--- THE DATA ---
--- --- ---

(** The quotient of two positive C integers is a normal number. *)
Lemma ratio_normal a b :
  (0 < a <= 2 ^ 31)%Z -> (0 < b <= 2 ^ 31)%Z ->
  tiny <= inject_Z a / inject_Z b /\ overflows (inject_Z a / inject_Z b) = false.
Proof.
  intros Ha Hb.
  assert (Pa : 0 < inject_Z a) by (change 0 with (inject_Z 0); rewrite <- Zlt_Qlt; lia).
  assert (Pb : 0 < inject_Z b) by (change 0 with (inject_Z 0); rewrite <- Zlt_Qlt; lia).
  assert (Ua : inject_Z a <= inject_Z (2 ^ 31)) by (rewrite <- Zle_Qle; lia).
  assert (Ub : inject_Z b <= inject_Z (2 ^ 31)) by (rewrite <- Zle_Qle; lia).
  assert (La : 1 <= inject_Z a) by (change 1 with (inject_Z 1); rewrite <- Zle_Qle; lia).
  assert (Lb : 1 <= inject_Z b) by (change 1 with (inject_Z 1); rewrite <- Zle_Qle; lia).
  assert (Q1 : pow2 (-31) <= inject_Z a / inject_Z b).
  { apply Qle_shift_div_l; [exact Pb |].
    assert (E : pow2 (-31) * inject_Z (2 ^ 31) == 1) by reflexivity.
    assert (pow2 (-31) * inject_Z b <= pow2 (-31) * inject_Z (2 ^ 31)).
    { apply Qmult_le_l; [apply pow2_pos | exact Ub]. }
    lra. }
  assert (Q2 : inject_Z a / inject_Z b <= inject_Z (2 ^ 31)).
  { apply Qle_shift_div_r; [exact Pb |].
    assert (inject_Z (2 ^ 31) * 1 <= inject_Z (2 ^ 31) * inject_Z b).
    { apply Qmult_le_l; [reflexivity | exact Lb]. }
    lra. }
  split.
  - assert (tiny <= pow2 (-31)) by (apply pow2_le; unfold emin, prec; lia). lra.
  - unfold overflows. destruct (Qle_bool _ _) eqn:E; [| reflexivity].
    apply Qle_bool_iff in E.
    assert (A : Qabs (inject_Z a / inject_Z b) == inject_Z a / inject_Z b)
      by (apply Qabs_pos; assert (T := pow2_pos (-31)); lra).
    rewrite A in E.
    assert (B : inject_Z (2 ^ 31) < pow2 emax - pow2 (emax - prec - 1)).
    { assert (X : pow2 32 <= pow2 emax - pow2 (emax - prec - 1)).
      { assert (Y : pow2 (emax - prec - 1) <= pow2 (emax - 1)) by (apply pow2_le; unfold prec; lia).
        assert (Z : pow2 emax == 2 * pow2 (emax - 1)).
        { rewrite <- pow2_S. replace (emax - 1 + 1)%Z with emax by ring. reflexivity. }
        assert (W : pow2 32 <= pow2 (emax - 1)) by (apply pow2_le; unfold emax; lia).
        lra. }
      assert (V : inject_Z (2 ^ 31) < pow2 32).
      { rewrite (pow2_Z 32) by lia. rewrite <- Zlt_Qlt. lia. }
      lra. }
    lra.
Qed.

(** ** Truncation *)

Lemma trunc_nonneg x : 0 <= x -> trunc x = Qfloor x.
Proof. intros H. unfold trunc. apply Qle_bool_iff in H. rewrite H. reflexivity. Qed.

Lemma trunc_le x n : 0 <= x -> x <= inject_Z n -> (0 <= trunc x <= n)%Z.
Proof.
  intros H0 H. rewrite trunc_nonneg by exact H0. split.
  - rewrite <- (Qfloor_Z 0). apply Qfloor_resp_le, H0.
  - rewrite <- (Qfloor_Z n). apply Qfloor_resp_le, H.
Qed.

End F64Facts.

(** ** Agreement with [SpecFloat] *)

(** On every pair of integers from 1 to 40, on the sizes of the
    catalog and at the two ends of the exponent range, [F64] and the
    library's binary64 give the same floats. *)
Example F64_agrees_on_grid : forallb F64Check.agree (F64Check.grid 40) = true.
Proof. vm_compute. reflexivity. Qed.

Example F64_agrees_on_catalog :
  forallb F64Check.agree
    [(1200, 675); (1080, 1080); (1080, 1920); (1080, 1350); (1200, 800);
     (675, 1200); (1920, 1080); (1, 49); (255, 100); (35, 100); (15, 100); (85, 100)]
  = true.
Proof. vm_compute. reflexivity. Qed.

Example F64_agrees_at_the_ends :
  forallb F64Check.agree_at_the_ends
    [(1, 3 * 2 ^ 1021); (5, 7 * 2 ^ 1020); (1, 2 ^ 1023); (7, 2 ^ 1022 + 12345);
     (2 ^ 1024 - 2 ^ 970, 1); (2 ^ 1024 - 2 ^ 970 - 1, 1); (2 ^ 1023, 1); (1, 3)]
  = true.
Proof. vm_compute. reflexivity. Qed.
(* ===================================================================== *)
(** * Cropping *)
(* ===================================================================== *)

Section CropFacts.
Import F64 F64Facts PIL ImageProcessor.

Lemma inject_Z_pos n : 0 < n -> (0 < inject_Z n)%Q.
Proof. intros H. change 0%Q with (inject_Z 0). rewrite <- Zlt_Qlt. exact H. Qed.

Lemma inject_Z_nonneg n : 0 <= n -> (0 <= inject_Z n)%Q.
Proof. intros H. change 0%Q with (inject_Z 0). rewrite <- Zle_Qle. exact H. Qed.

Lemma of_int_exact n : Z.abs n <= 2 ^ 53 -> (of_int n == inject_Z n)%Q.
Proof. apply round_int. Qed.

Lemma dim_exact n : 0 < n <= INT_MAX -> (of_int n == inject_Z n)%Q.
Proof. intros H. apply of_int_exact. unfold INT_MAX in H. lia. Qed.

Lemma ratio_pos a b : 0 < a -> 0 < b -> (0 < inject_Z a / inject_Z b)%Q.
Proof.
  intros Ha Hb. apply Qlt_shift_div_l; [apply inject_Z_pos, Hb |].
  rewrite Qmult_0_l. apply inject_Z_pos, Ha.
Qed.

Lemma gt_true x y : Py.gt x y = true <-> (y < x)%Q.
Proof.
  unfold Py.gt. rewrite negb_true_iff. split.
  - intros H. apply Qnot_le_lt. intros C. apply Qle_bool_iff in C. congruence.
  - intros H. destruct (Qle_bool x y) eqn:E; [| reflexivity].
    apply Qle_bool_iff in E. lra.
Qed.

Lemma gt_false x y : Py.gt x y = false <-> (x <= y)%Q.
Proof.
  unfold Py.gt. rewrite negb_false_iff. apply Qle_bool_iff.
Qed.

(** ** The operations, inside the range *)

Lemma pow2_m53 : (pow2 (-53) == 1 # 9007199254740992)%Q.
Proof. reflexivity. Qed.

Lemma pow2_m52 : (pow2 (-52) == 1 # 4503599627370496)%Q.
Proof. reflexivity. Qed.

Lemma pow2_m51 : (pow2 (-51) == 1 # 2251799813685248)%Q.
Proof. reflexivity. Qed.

--- --- ---

--- WHAT YOU SHOULD DO ---
An exact reproduction of all the entries, complete to the last line, is needed.

--- EXERCISE RESPONSE ---
(** The quotient of two positive C integers is a normal number. *)
Lemma ratio_normal a b :
  (0 < a <= 2 ^ 31)%Z -> (0 < b <= 2 ^ 31)%Z ->
  tiny <= inject_Z a / inject_Z b /\ overflows (inject_Z a / inject_Z b) = false.
Proof.
  intros Ha Hb.
  assert (Pa : 0 < inject_Z a) by (change 0 with (inject_Z 0); rewrite <- Zlt_Qlt; lia).
  assert (Pb : 0 < inject_Z b) by (change 0 with (inject_Z 0); rewrite <- Zlt_Qlt; lia).
  assert (Ua : inject_Z a <= inject_Z (2 ^ 31)) by (rewrite <- Zle_Qle; lia).
  assert (Ub : inject_Z b <= inject_Z (2 ^ 31)) by (rewrite <- Zle_Qle; lia).
  assert (La : 1 <= inject_Z a) by (change 1 with (inject_Z 1); rewrite <- Zle_Qle; lia).
  assert (Lb : 1 <= inject_Z b) by (change 1 with (inject_Z 1); rewrite <- Zle_Qle; lia).
  assert (Q1 : pow2 (-31) <= inject_Z a / inject_Z b).
  { apply Qle_shift_div_l; [exact Pb |].
    assert (E : pow2 (-31) * inject_Z (2 ^ 31) == 1) by reflexivity.
    assert (pow2 (-31) * inject_Z b <= pow2 (-31) * inject_Z (2 ^ 31)).
    { apply Qmult_le_l; [apply pow2_pos | exact Ub]. }
    lra. }
  assert (Q2 : inject_Z a / inject_Z b <= inject_Z (2 ^ 31)).
  { apply Qle_shift_div_r; [exact Pb |].
    assert (inject_Z (2 ^ 31) * 1 <= inject_Z (2 ^ 31) * inject_Z b).
    { apply Qmult_le_l; [reflexivity | exact Lb]. }
    lra. }
  split.
  - assert (tiny <= pow2 (-31)) by (apply pow2_le; unfold emin, prec; lia). lra.
  - unfold overflows. destruct (Qle_bool _ _) eqn:E; [| reflexivity].
    apply Qle_bool_iff in E.
    assert (A : Qabs (inject_Z a / inject_Z b) == inject_Z a / inject_Z b)
      by (apply Qabs_pos; assert (T := pow2_pos (-31)); lra).
    rewrite A in E.
    assert (B : inject_Z (2 ^ 31) < pow2 emax - pow2 (emax - prec - 1)).
    { assert (X : pow2 32 <= pow2 emax - pow2 (emax - prec - 1)).
      { assert (Y : pow2 (emax - prec - 1) <= pow2 (emax - 1)) by (apply pow2_le; unfold prec; lia).
        assert (Z : pow2 emax == 2 * pow2 (emax - 1)).
        { rewrite <- pow2_S. replace (emax - 1 + 1)%Z with emax by ring. reflexivity. }
        assert (W : pow2 32 <= pow2 (emax - 1)) by (apply pow2_le; unfold emax; lia).
        lra. }
      assert (V : inject_Z (2 ^ 31) < pow2 32).
      { rewrite (pow2_Z 32) by lia. rewrite <- Zlt_Qlt. lia. }
      lra. }
    lra.
Qed.

(** ** Truncation *)

Lemma trunc_nonneg x : 0 <= x -> trunc x = Qfloor x.
Proof. intros H. unfold trunc. apply Qle_bool_iff in H. rewrite H. reflexivity. Qed.

Lemma trunc_le x n : 0 <= x -> x <= inject_Z n -> (0 <= trunc x <= n)%Z.
Proof.
  intros H0 H. rewrite trunc_nonneg by exact H0. split.
  - rewrite <- (Qfloor_Z 0). apply Qfloor_resp_le, H0.
  - rewrite <- (Qfloor_Z n). apply Qfloor_resp_le, H.
Qed.

End F64Facts.

(** ** Agreement with [SpecFloat] *)

(** On every pair of integers from 1 to 40, on the sizes of the
    catalog and at the two ends of the exponent range, [F64] and the
    library's binary64 give the same floats. *)
Example F64_agrees_on_grid : forallb F64Check.agree (F64Check.grid 40) = true.
Proof. vm_compute. reflexivity. Qed.

Example F64_agrees_on_catalog :
  forallb F64Check.agree
    [(1200, 675); (1080, 1080); (1080, 1920); (1080, 1350); (1200, 800);
     (675, 1200); (1920, 1080); (1, 49); (255, 100); (35, 100); (15, 100); (85, 100)]
  = true.
Proof. vm_compute. reflexivity. Qed.

Example F64_agrees_at_the_ends :
  forallb F64Check.agree_at_the_ends
    [(1, 3 * 2 ^ 1021); (5, 7 * 2 ^ 1020); (1, 2 ^ 1023); (7, 2 ^ 1022 + 12345);
     (2 ^ 1024 - 2 ^ 970, 1); (2 ^ 1024 - 2 ^ 970 - 1, 1); (2 ^ 1023, 1); (1, 3)]
  = true.
Proof. vm_compute. reflexivity. Qed.
(* ===================================================================== *)
(** * Cropping *)
(* ===================================================================== *)

Section CropFacts.
Import F64 F64Facts PIL ImageProcessor.

Lemma inject_Z_pos n : 0 < n -> (0 < inject_Z n)%Q.
Proof. intros H. change 0%Q with (inject_Z 0). rewrite <- Zlt_Qlt. exact H. Qed.

Lemma inject_Z_nonneg n : 0 <= n -> (0 <= inject_Z n)%Q.
Proof. intros H. change 0%Q with (inject_Z 0). rewrite <- Zle_Qle. exact H. Qed.

Lemma of_int_exact n : Z.abs n <= 2 ^ 53 -> (of_int n == inject_Z n)%Q.
Proof. apply round_int. Qed.

Lemma dim_exact n : 0 < n <= INT_MAX -> (of_int n == inject_Z n)%Q.
Proof. intros H. apply of_int_exact. unfold INT_MAX in H. lia. Qed.

Lemma ratio_pos a b : 0 < a -> 0 < b -> (0 < inject_Z a / inject_Z b)%Q.
Proof.
  intros Ha Hb. apply Qlt_shift_div_l; [apply inject_Z_pos, Hb |].
  rewrite Qmult_0_l. apply inject_Z_pos, Ha.
Qed.

Lemma gt_true x y : Py.gt x y = true <-> (y < x)%Q.
Proof.
  unfold Py.gt. rewrite negb_true_iff. split.
  - intros H. apply Qnot_le_lt. intros C. apply Qle_bool_iff in C. congruence.
  - intros H. destruct (Qle_bool x y) eqn:E; [| reflexivity].
    apply Qle_bool_iff in E. lra.
Qed.

Lemma gt_false x y : Py.gt x y = false <-> (x <= y)%Q.
Proof.
  unfold Py.gt. rewrite negb_false_iff. apply Qle_bool_iff.
Qed.

(** ** The operations, inside the range *)

Lemma pow2_m53 : (pow2 (-53) == 1 # 9007199254740992)%Q.
Proof. reflexivity. Qed.

Lemma pow2_m52 : (pow2 (-52) == 1 # 4503599627370496)%Q.
Proof. reflexivity. Qed.

Lemma pow2_m51 : (pow2 (-51) == 1 # 2251799813685248)%Q.
Proof. reflexivity. Qed.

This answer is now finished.